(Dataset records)
:::::
(* ===== verification/GptSpec.v ===== *)
(** * What the reader of GUID partition tables promises *)

From S2P Require Import Prelude Memory Wchar Crc32 Uuid Blockdev Partition Mbr MbrSpec Gpt.
From stdpp Require Import base list numbers strings sorting.
From Stdlib Require Import ZArith Lia Ascii Sorted.

#[local] Open Scope Z_scope.
#[local] Open Scope c_scope.

Module GptSpec.
Import Blockdev Partition Gpt.

(** ** Names *)

Definition encode (wc : Z) : option (list Z) :=
  match Utf8.wcrtomb false wc with Utf8.WcBytes b => Some b | _ => None end.

(** The character of a surrogate pair. *)
Definition pair_char (c d : Z) : Z := Z.lor (Z.shiftl (c - 0xD800) 10) (d - 0xDC00) + 0x10000.

(** The text of a name, with its terminator, as the reader forms it: the unit
    after each character that is not a surrogate pair is passed over. *)
Fixpoint name_of (l : list Z) : option (list Z) :=
  match l with
  | [] => Some [0]
  | c :: l =>
      if (0xDC00 <=? c) && (c <=? 0xDFFF) then None
      else if (0xD800 <=? c) && (c <=? 0xDBFF) then
        match l with
        | [] => None
        | d :: l => if 0xDC00 <=? d then b ← encode (pair_char c d); rest ← name_of l; Some (b ++ rest) else None
        end
      else if c =? 0 then Some [0]
      else b ← encode c; match l with [] => Some (b ++ [0]) | _ :: l => rest ← name_of l; Some (b ++ rest) end
  end.

Lemma wcrtomb_errno wc : Utf8.wcrtomb false wc ≠ Utf8.WcErrno.
Proof. unfold Utf8.wcrtomb, Utf8.utf8_wcrtomb. repeat case_if; try done; lia. Qed.

Lemma encode_zero : Utf8.wcrtomb false 0 = Utf8.WcBytes [0].
Proof. reflexivity. Qed.

Section Names.
Context {U : Type} (pread : Z → Z → M U (errno + list Z)) (good : world U → Prop) (fallible : bool)
  (bdev : blockdevice) (reads : Z → Z → list Z → Prop) `{!Environment pread good fallible bdev reads}.

Lemma append_runs length_ mb s w :
  (0 < length_)%nat → (length (result s) <= capacity s)%nat → good w →
  ∃ r w', append_bytes length_ mb s w = Ret (r, w') ∧ good w' ∧
    match r with
    | Some s' => result s' = result s ++ mb ∧ (length (result s') <= capacity s')%nat
    | None => fallible = true
    end.
Proof.
  intros Hlen. revert s w. induction mb as [|c mb IH]; intros s w Hs Hw.
  { exists (Some s), w. by rewrite app_nil_r. }
  cbn [append_bytes].
  assert (Hgo : ∀ s' w', result s' = result s → (length (result s) < capacity s')%nat → good w' →
    ∃ r w'', (M_lift (guard_def (length (result s') <? capacity s')%nat);;
      append_bytes length_ mb {| result := result s' ++ [c]; capacity := capacity s' |}) w' = Ret (r, w'') ∧ good w'' ∧
    match r with
    | Some s'' => result s'' = result s ++ c :: mb ∧ (length (result s'') <= capacity s'')%nat
    | None => fallible = true
    end).
  { intros s' w' Er Hc Hw'. rewrite Er, (proj2 (Nat.ltb_lt _ _)) by done.
    rewrite (M_bind_ret _ _ _ () w') by done.
    destruct (IH {| result := result s ++ [c]; capacity := capacity s' |} w') as (r & w'' & E & Hw'' & Hr);
      [simpl; rewrite length_app; simpl; lia|done|]. exists r, w''. split; [done|]. split; [done|].
    destruct r as [s''|]; [|done]. simpl in Hr. by rewrite <- app_assoc in Hr. }
  destruct (Nat.eqb_spec (length (result s)) (capacity s)) as [E|E].
  - destruct (env_alloc w Hw) as (ok & w1 & E1 & Hw1 & Hok). unfold mbind, M_bind. rewrite E1. destruct ok; [|by eexists None, w1; auto].
    apply (Hgo {| result := result s; capacity := _ |}); [done| |done]. simpl.
    destruct (Nat.eqb_spec (capacity s) 0); lia.
  - apply Hgo; [done|lia|done].
Qed.

(** What remains of the name at a character [wc], after which the reader goes on
    with the units [l]. *)
Definition name_from (wc : Z) (l : list Z) : option (list Z) :=
  b ← encode wc; if wc =? 0 then Some b else rest ← name_of l; Some (b ++ rest).

Definition char_at (l : list Z) (i : nat) : option (Z * nat) :=
  match l with
  | [] => Some (0, i)
  | c :: l =>
      if (0xDC00 <=? c) && (c <=? 0xDFFF) then None
      else if (0xD800 <=? c) && (c <=? 0xDBFF) then
        match l with [] => None | d :: _ => if 0xDC00 <=? d then Some (pair_char c d, (i + 1)%nat) else None end
      else Some (c, (i + 1)%nat)
  end.

Lemma next_char_run string i :
  Forall (λ c, 0 <= c < 65536) string → next_char string (length string) i = Ret (char_at (drop i string) i).
Proof.
  intros Hs. unfold next_char. destruct (Nat.leb_spec (length string) i) as [Hi|Hi]; [by rewrite drop_ge by lia|].
  destruct (lookup_lt_is_Some_2 string i Hi) as [c Hc]. rewrite (drop_S _ c) by done.
  unfold Uuid.read. rewrite Hc. cbn -[Z.leb Z.lor Z.shiftl wrapu].
  destruct ((0xDC00 <=? c) && (c <=? 0xDFFF)); [done|]. destruct ((0xD800 <=? c) && (c <=? 0xDBFF)) eqn:E2; [|done].
  destruct (Nat.eqb_spec (i + 1) (length string)) as [Hl|Hl]; [by rewrite drop_ge by lia|].
  destruct (lookup_lt_is_Some_2 string (i + 1)) as [d Hd]; [lia|].
  rewrite (drop_S _ d) by (by rewrite <- Nat.add_1_r). rewrite Hd. cbn -[Z.leb Z.lor Z.shiftl wrapu]. b2p.
  rewrite (proj2 (Z.leb_le c 0xDFFF)), andb_true_r by lia.
  destruct (Z.leb_spec 0xDC00 d); [|done]. cbn [negb].
  pose proof (Forall_lookup_1 _ _ _ _ Hs Hd) as Hd'. simpl in Hd'.
  unfold pair_char. by rewrite !wrapu_id, Z.shiftl_0_r by (unfold in_u; lia).
Qed.

(** The name in terms of its first character. *)
Lemma name_of_char string i :
  name_of (drop i string) =
  match char_at (drop i string) i with Some (wc, i') => name_from wc (drop (S i') string) | None => None end.
Proof.
  assert (Hd : ∀ k, drop (S (i + k)) string = drop (S k) (drop i string)) by (intros; rewrite drop_drop; f_equal; lia).
  destruct (drop i string) as [|c l] eqn:E; [done|]. cbn [name_of char_at].
  destruct ((0xDC00 <=? c) && (c <=? 0xDFFF)); [done|]. destruct ((0xD800 <=? c) && (c <=? 0xDBFF)) eqn:E2.
  - destruct l as [|d l]; [done|]. destruct (Z.leb_spec 0xDC00 d); [|done]. rewrite Hd. unfold name_from. simpl drop.
    rewrite (proj2 (Z.eqb_neq (pair_char c d) 0)); [done|]. b2p. unfold pair_char.
    enough (0 <= Z.lor (Z.shiftl (c - 0xD800) 10) (d - 0xDC00)) by lia.
    apply Z.lor_nonneg. split; [apply Z.shiftl_nonneg|]; lia.
  - rewrite Hd. unfold name_from. destruct (Z.eqb_spec c 0) as [->|Hc]; [done|]. by destruct l.
Qed.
:::::
■ About this task
Begin with the first line of the data above and, please, print each line exactly until you have printed the line containing "(** The character of a surrogate pair. *)"; print nothing else.

■ Written response
(* ===== verification/GptSpec.v ===== *)
(** * What the reader of GUID partition tables promises *)

From S2P Require Import Prelude Memory Wchar Crc32 Uuid Blockdev Partition Mbr MbrSpec Gpt.
From stdpp Require Import base list numbers strings sorting.
From Stdlib Require Import ZArith Lia Ascii Sorted.

#[local] Open Scope Z_scope.
#[local] Open Scope c_scope.

Module GptSpec.
Import Blockdev Partition Gpt.

(** ** Names *)

Definition encode (wc : Z) : option (list Z) :=
  match Utf8.wcrtomb false wc with Utf8.WcBytes b => Some b | _ => None end.

(** The character of a surrogate pair. *)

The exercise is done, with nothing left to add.